Melino Capone fu, ufficialmente, commissario Ancol sino al 2006. Pare che, dopo quell’anno, nonostante la carica gli fosse stata revocata, avesse proseguito nel ruolo di commissario. Secondo l’accusa, avrebbe anche provveduto a “sistemare” parenti ed amici. Capone -sostiene l’accusa- non più commissario Ancol, avrebbe comunque presentato alla Regione progetti formativi che furono regolarmente finanziati per un totale di 13 milioni e 600 mila euro. Con quel danaro furono aperte nuove sedi a Barcellona, Catania, Palermo e Mirabella Imbaccari, e assunto personale “amico”. Capone- secondo quanto scaturito da indagini al tempo condotte delle Fiamme Gialle- assunse l’intero parentado. Dissero che il padre dell’ex di Palazzo Zanca meritasse, per il suo impeegno all’Ancol, ben 3500 euro mensili. Ma c’era posto anche per madre, fratelli e cugini. E posto c’era per amici e parenti degli amici politici, messinesi, regionali e nazionali. Per loro la paga base variava dai 1200 ai 1600 euro.

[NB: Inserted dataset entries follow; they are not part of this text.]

(* ===== verification/Views.v ===== *)
(** * The listing and credit endpoints of the REST API

    internal/api/admin.go, user_nodes.go, session_admin_handlers.go,
    admin_credits.go and user_credits.go: the rows of the tables as the
    operator, the dashboard and the user see them, and the recharge of an
    account. *)

From S2P Require Import Prelude GoStrings Proto Db Queries AccountQueries Demo CreditRepo NodeRepo Http.

#[local] Open Scope string_scope.
#[local] Open Scope list_scope.
#[local] Open Scope go_scope.

Record NodeView := {
  nv_ID : UUID;
  nv_NodeName : string;
  nv_Hostname : string;
  nv_Status : string;
  nv_AgentVersion : string;
  nv_GPUCount : Z;
  nv_LastHeartbeatAt : option Time;
  nv_RegisteredAt : Time
}.

Record UserNodeView := {
  unv_ID : UUID;
  unv_NodeName : string;
  unv_Status : string;
  unv_GPUCount : Z
}.

Definition NodeStatus_text (s : NodeStatus) : string :=
  match s with
  | NodeStatusOffline => "offline"
  | NodeStatusOnline => "online"
  | NodeStatusDegraded => "degraded"
  | NodeStatusDraining => "draining"
  end.

Definition SlotStatus_text (s : SlotStatus) : string :=
  match s with
  | SlotStatusFree => "free"
  | SlotStatusReserved => "reserved"
  | SlotStatusInUse => "in_use"
  | SlotStatusDraining => "draining"
  end.

Record CreditEntryView := {
  cev_ID : N;
  cev_DeltaMilli : Z;
  cev_Reason : string;
  cev_IdempotencyKey : string;
  cev_InstanceID : option UUID;
  cev_Metadata : string;
  cev_CreatedAt : Time
}.

Definition toCreditEntryView (e : CreditLedger) : CreditEntryView :=
  {| cev_ID := cl_ID e; cev_DeltaMilli := cl_DeltaMilli e; cev_Reason := cl_Reason e;
     cev_IdempotencyKey := cl_IdempotencyKey e; cev_InstanceID := cl_InstanceID e;
     cev_Metadata := cl_Metadata e; cev_CreatedAt := cl_CreatedAt e |}.

Record adminRechargeRequest := {
  arr_DeltaMilli : Z;
  arr_Reason : string;
  arr_IdempotencyKey : string;
  arr_Metadata : string
}.

Record AdminUserView := {
  auv_ID : UUID;
  auv_Email : string;
  auv_IsAdmin : bool;
  auv_BalanceMilli : Z;
  auv_ActiveInstanceCount : Z;
  auv_CreatedAt : Time
}.

Record AdminSlotView := {
  asv_ID : UUID;
  asv_NodeID : UUID;
  asv_NodeName : string;
  asv_SlotIndex : Z;
  asv_GPUCount : Z;
  asv_GPUIndices : list Z;
  asv_NVLinkDomain : string;
  asv_Status : string;
  asv_CurrentInstanceID : option UUID
}.

Section handlers.
Context `{UUIDLib, Collation}.
(** [json.Unmarshal] of a stored topology, its [gpus] kept raw. *)
Context (json_gpus : string -> result (list string)).

Definition gpuCountFromTopology (raw : string) : Z :=
  if String.eqb raw "" then 0%Z
  else match json_gpus raw with
       | Err _ => 0%Z
       | Ok gpus => Z.of_nat (length gpus)
       end.

Definition toView (n : Node) : NodeView :=
  {| nv_ID := nd_ID n; nv_NodeName := nd_NodeName n; nv_Hostname := nd_Hostname n;
     nv_Status := NodeStatus_text (nd_Status n); nv_AgentVersion := nd_AgentVersion n;
     nv_GPUCount := gpuCountFromTopology (nd_TopologyJson n);
     nv_LastHeartbeatAt := nd_LastHeartbeatAt n; nv_RegisteredAt := nd_RegisteredAt n |}.

Definition admin_ListNodes : ST Pg (Resp (list NodeView)) :=
  r <- ListNodes ;;
  ret match r with
      | Err e => WriteError StatusInternalServerError "list_nodes_failed" (Error e)
      | Ok nodes => WriteJSON StatusOK (toView <$> nodes)
      end.

Definition toUserNodeView (n : Node) : UserNodeView :=
  {| unv_ID := nd_ID n; unv_NodeName := nd_NodeName n; unv_Status := NodeStatus_text (nd_Status n);
     unv_GPUCount := gpuCountFromTopology (nd_TopologyJson n) |}.

Definition user_ListNodes (user : option User) : ST Pg (Resp (list UserNodeView)) :=
  match user with
  | None => ret (WriteError StatusUnauthorized "unauthenticated" "session required")
  | Some u =>
      r <- ListAccessibleToUser (us_ID u) ;;
      ret match r with
          | Err e => WriteError StatusInternalServerError "list_failed" (Error e)
          | Ok rows => WriteJSON StatusOK (toUserNodeView <$>
              List.filter (fun n => bool_decide (nd_Status n = NodeStatusOnline)) rows)
          end
  end.

(** [Balance] and [History] of one account. *)
Definition credit_report (userID : UUID) : ST Pg (Resp (Z * list CreditEntryView)) :=
  b <- Balance userID ;;
  match b with
  | Err e => ret (WriteError StatusInternalServerError "balance_failed" (Error e))
  | Ok balance =>
      h <- History userID 50 ;;
      ret match h with
          | Err e => WriteError StatusInternalServerError "history_failed" (Error e)
          | Ok entries => WriteJSON StatusOK (balance, toCreditEntryView <$> entries)
          end
  end.

Definition user_Balance (user : User) : ST Pg (Resp (Z * list CreditEntryView)) :=
  credit_report (us_ID user).

Definition admin_Balance (idStr : string) : ST Pg (Resp (Z * list CreditEntryView)) :=
  match uuid_Parse idStr with
  | Err e => ret (WriteError StatusBadRequest "bad_user_id" (Error e))
  | Ok userID => credit_report userID
  end.

Definition recharge_input (userID : UUID) (req : adminRechargeRequest) : PostInput :=
  {| pi_UserID := userID; pi_DeltaMilli := arr_DeltaMilli req; pi_Reason := arr_Reason req;
     pi_InstanceID := None; pi_IdempotencyKey := arr_IdempotencyKey req;
     pi_Metadata := arr_Metadata req |}.

Definition admin_Recharge (idStr : string) (body : Body adminRechargeRequest)
    : ST Pg (Resp (CreditEntryView * Z)) :=
  match uuid_Parse idStr with
  | Err e => ret (WriteError StatusBadRequest "bad_user_id" (Error e))
  | Ok userID =>
  match body with
  | ReadFailed e => ret (WriteError StatusBadRequest "read_body" e)
  | BadJSON e => ret (WriteError StatusBadRequest "bad_json" e)
  | Decoded req =>
      if decide (arr_DeltaMilli req = 0%Z) then
        ret (WriteError StatusBadRequest "zero_delta" "delta_milli must be non-zero")
      else if String.eqb (arr_Reason req) "" then
        ret (WriteError StatusBadRequest "missing_reason" "reason is required")
      else if String.eqb (arr_IdempotencyKey req) "" then
        ret (WriteError StatusBadRequest "missing_idempotency_key" "idempotency_key is required")
      else
        r <- Post (recharge_input userID req) ;;
        match r with
        | Err e =>
            ret (if errors_Is e ErrDuplicateIdempotency
                 then WriteError StatusConflict "duplicate_idempotency" "ledger entry already exists for this key"
                 else WriteError StatusInternalServerError "post_failed" (Error e))
        | Ok entry =>
            b <- Balance userID ;;
            ret match b with
                | Err e => WriteError StatusInternalServerError "balance_failed" (Error e)
                | Ok balance => WriteJSON StatusCreated (toCreditEntryView entry, balance)
                end
        end
  end
  end.

Definition admin_ListUsers : ST Pg (Resp (list AdminUserView)) :=
  r <- exec (listUsersAdminView 200) ;;
  ret match r with
      | Err e => WriteError StatusInternalServerError "list_users_failed" (Error e)
      | Ok rows => WriteJSON StatusOK
          ((fun u => {| auv_ID := ua_ID u; auv_Email := ua_Email u; auv_IsAdmin := ua_IsAdmin u;
                        auv_BalanceMilli := ua_BalanceMilli u;
                        auv_ActiveInstanceCount := ua_ActiveInstanceCount u;
                        auv_CreatedAt := ua_CreatedAt u |}) <$> rows)
      end.

Definition admin_ListSlots : ST Pg (Resp (list AdminSlotView)) :=
  r <- exec listSlotsForAdminView ;;
  ret match r with
      | Err e => WriteError StatusInternalServerError "list_slots_failed" (Error e)
      | Ok rows => WriteJSON StatusOK
          ((fun v => let s := sa_Slot v in
              {| asv_ID := gs_ID s; asv_NodeID := gs_NodeID s; asv_NodeName := sa_NodeName v;
                 asv_SlotIndex := gs_SlotIndex s; asv_GPUCount := gs_GpuCount s;
                 asv_GPUIndices := gs_GpuIndices s; asv_NVLinkDomain := gs_NvlinkDomain s;
                 asv_Status := SlotStatus_text (gs_Status s);
                 asv_CurrentInstanceID := gs_CurrentInstanceID s |}) <$> rows)
      end.
End handlers.

(** ** Properties *)
Section properties.
Context `{UUIDLib, Collation} (json_gpus : string -> result (list string)).

(** A user sees the online nodes open to them and no others.  With the
    round trip served, the node list answers, ordered by name, exactly the
    nodes that are online and either public or reserved to a team the caller
    belongs to. *)
Theorem user_ListNodes_acl user s :
  clean s ->
  exists rows, (user_ListNodes json_gpus (Some user) s).1 =
      WriteJSON StatusOK (toUserNodeView json_gpus <$> rows) /\
    pg_db (user_ListNodes json_gpus (Some user) s).2 = pg_db s /\
    (forall n, n ∈ rows <-> (exists id, db_nodes (pg_db s) !! id = Some n) /\
       nd_Status n = NodeStatusOnline /\
       (nd_AccessPolicy n = "public" \/
        (nd_AccessPolicy n = "owner_team" /\ exists t, nd_OwnerTeamID n = Some t /\
           is_Some (db_team_members (pg_db s) !! (t, us_ID user))))) /\
    StronglySorted (fun a b => coll_leb (nd_NodeName a) (nd_NodeName b) = true) rows.
Proof.
  intros Hs. eexists. split; [|split; [|split]].
  - unfold user_ListNodes, ListAccessibleToUser. rewrite bind_eq, exec_clean by done. reflexivity.
  - unfold user_ListNodes, ListAccessibleToUser. rewrite bind_eq, exec_clean by done. reflexivity.
  - intros n. rewrite list_elem_of_In, List.filter_In, <- list_elem_of_In.
    rewrite elem_of_order_by, elem_of_filter_rows, bool_decide_eq_true.
    unfold node_accessible. rewrite orb_true_iff, andb_true_iff, !String.eqb_eq.
    assert ((match nd_OwnerTeamID n with
             | Some t => bool_decide (is_Some (db_team_members (pg_db s) !! (t, us_ID user)))
             | None => false
             end = true) <-> exists t, nd_OwnerTeamID n = Some t /\
                                is_Some (db_team_members (pg_db s) !! (t, us_ID user))) as ->; [|tauto].
    destruct (nd_OwnerTeamID n) as [t|].
    + rewrite bool_decide_eq_true. split; [eauto|]. by intros (t' & [= <-] & ?).
    + split; [done|]. by intros (t' & ? & _).
  - assert (forall (A : Type) (R : relation A) (P : A -> bool) l, StronglySorted R l -> StronglySorted R (List.filter P l)) as Hf.
    { intros A R P l. induction 1 as [|a l Hl IH Ha]; simpl; [constructor|].
      destruct (P a); [|done]. constructor; [done|]. rewrite Forall_forall in *. intros x Hx.
      apply Ha. rewrite list_elem_of_In in *. by apply List.filter_In in Hx as [? _]. }
    apply Hf. apply (order_by_sorted by_node_name); unfold by_node_name.
    + intros a b. apply coll_total.
    + intros a b c. apply coll_trans.
Qed.
End properties.

Section recharge.
Context `{UUIDLib}.

Lemma Balance_clean u s :
  clean s -> (Balance u s).1 = Ok (balance_of (pg_db s) u) /\ pg_db (Balance u s).2 = pg_db s.
Proof.
  intros Hs. unfold Balance, balance_of. rewrite bind_eq, exec_clean by done.
  unfold getCredits, query_one. by destruct (db_credits (pg_db s) !! u).
Qed.

Definition well_formed (req : adminRechargeRequest) : bool :=
  negb (bool_decide (arr_DeltaMilli req = 0%Z)) && negb (String.eqb (arr_Reason req) "") &&
  negb (String.eqb (arr_IdempotencyKey req) "").

(** A recharge, every outcome.  With round trips served: a request with a
    zero amount, no reason or no idempotency key is a 400 and touches
    nothing; a key the ledger already has is a 409 and changes nothing; an
    amount for a user who exists, that does not overflow the balance, is a
    201 that reports the entry and the new balance, the old one plus the
    amount; anything else is a 500 and changes nothing. *)
Theorem Recharge_spec idStr u req s :
  clean s -> uuid_Parse idStr = Ok u ->
  let '(resp, s') := admin_Recharge idStr (Decoded req) s in
  let d := pg_db s in
  let key := arr_IdempotencyKey req in
  if well_formed req then
    if existsb (has_key key) (db_credit_ledger d) then
      resp = WriteError StatusConflict "duplicate_idempotency" "ledger entry already exists for this key" /\
      pg_db s' = d
    else if decide (is_Some (db_users d !! u) /\
                    (db_credits d !! u = None \/ is_int64 (balance_of d u + arr_DeltaMilli req)%Z = true)) then
      exists v, resp = WriteJSON StatusCreated (v, (balance_of d u + arr_DeltaMilli req)%Z) /\
        cev_DeltaMilli v = arr_DeltaMilli req /\ cev_IdempotencyKey v = key /\
        balance_of (pg_db s') u = (balance_of d u + arr_DeltaMilli req)%Z
    else (exists e, resp = WriteError StatusInternalServerError "post_failed" e) /\ pg_db s' = d
  else (exists code msg, resp = WriteError StatusBadRequest code msg) /\ s' = s.
Proof.
  intros Hs Hu. unfold admin_Recharge, well_formed. rewrite Hu.
  destruct (decide (arr_DeltaMilli req = 0%Z)) as [Hz|Hz].
  { rewrite bool_decide_eq_true_2 by done. simpl. split; [|done]. by eexists _, _. }
  rewrite bool_decide_eq_false_2 by done. simpl.
  destruct (String.eqb_spec (arr_Reason req) "") as [Hr|Hr]; simpl; [split; [by eexists _, _|done]|].
  destruct (String.eqb_spec (arr_IdempotencyKey req) "") as [Hk|Hk]; simpl; [split; [by eexists _, _|done]|].
  rewrite bind_eq. set (inp := recharge_input u req).
  pose proof (Post_clean inp s Hs Hk) as HP. cbv zeta in HP.
  pose proof (Post_Ok inp s) as HO.
  destruct (Post inp s) as [r s1]. cbn [fst snd]. destruct HP as [Hs1 HP].
  unfold inp in HP. cbn [recharge_input pi_IdempotencyKey pi_UserID pi_DeltaMilli] in HP.
  destruct (existsb _ (db_credit_ledger (pg_db s))).
  { destruct HP as [-> Hd]. simpl. done. }
  destruct (decide _) as [Hdec|Hdec].
  - destruct r as [row|e]; [|done].
    destruct (HO row s1 eq_refl) as (c & _ & _ & _ & Hdel & Hkey & _ & _ & Hb & Hd).
    rewrite bind_eq. destruct (Balance_clean u s1 Hs1) as [HB HBd]. rewrite HB. simpl.
    assert (balance_of (pg_db s1) u = (balance_of (pg_db s) u + arr_DeltaMilli req)%Z) as Hbal.
    { unfold balance_of at 1. rewrite Hd. simpl. by rewrite lookup_insert_eq, Hb. }
    exists (toCreditEntryView row). rewrite Hbal. split; [done|]. simpl. rewrite Hdel, Hkey.
    split_and!; try done. by rewrite HBd.
  - destruct HP as (Hne & Hnd & Hd). destruct r as [row|e]; [done|]. simpl in Hnd. rewrite Hnd. simpl.
    split; [by eexists|done].
Qed.
End recharge.

(** ** Witnesses *)
Section witnesses.
#[local] Existing Instance C_collation.
#[local] Existing Instance DemoUUID.lib.

Definition demo_gpus (raw : string) : result (list string) := Ok [raw].

Lemma user_ListNodes_acl_witness :
  exists rows, (user_ListNodes demo_gpus (Some demo_user) (demo [])).1 =
    WriteJSON StatusOK (toUserNodeView demo_gpus <$> rows) /\ demo_node ∈ rows.
Proof.
  destruct (user_ListNodes_acl demo_gpus demo_user (demo []) eq_refl) as (rows & Hr & _ & Hin & _).
  exists rows. split; [exact Hr|]. apply Hin. split; [by exists 3%N|]. split; [reflexivity|]. by left.
Defined.

Definition demo_recharge : adminRechargeRequest :=
  {| arr_DeltaMilli := 250; arr_Reason := "topup"; arr_IdempotencyKey := "k1"; arr_Metadata := "" |}.

Lemma Recharge_spec_witness :
  exists v, (admin_Recharge (uuid_String 1) (Decoded demo_recharge) (demo [])).1 = WriteJSON 201 (v, 750%Z).
Proof.
  assert (uuid_Parse (uuid_String 1) = Ok 1%N) as Hid by (vm_compute; reflexivity).
  pose proof (Recharge_spec (uuid_String 1) 1 demo_recharge (demo []) eq_refl Hid) as Hr.
  destruct (admin_Recharge _ _ _) as [resp s'].
  assert (well_formed demo_recharge = true) as Hw by (vm_compute; reflexivity).
  cbv zeta in Hr. rewrite Hw in Hr.
  assert (existsb (has_key (arr_IdempotencyKey demo_recharge)) (db_credit_ledger (pg_db (demo []))) = false)
    as He by (vm_compute; reflexivity).
  rewrite He in Hr. rewrite decide_True in Hr.
  - destruct Hr as (v & -> & _). by exists v.
  - split; [by eexists|]. right. vm_compute. reflexivity.
Defined.
End witnesses.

L’Ancol nazionale volle porre fine all’azione arbitraria dell’ex commissario Capone con una lettera alla Presidenza della Regione Siciliana. Fu scritto che quella carica, a Capone, era stata revocata e che in Sicilia non esistevano più sedi della onlus. Quella lettera – accertarono i finanzieri – sarebbe stata archiviata frettolosamente da Patrizia Di Marzo, funzionario direttivo della segreteria dell’Avvocato Generale della Regione Siciliana e da Anna Saffioti, responsabile dell’Area Affari Generale della Regione.Anche loro furono indagate per truffa.
Oggi la richiesta di rinvio a giudizio per Melino Capone. Udienza preliminare al prossimo 22 novembre.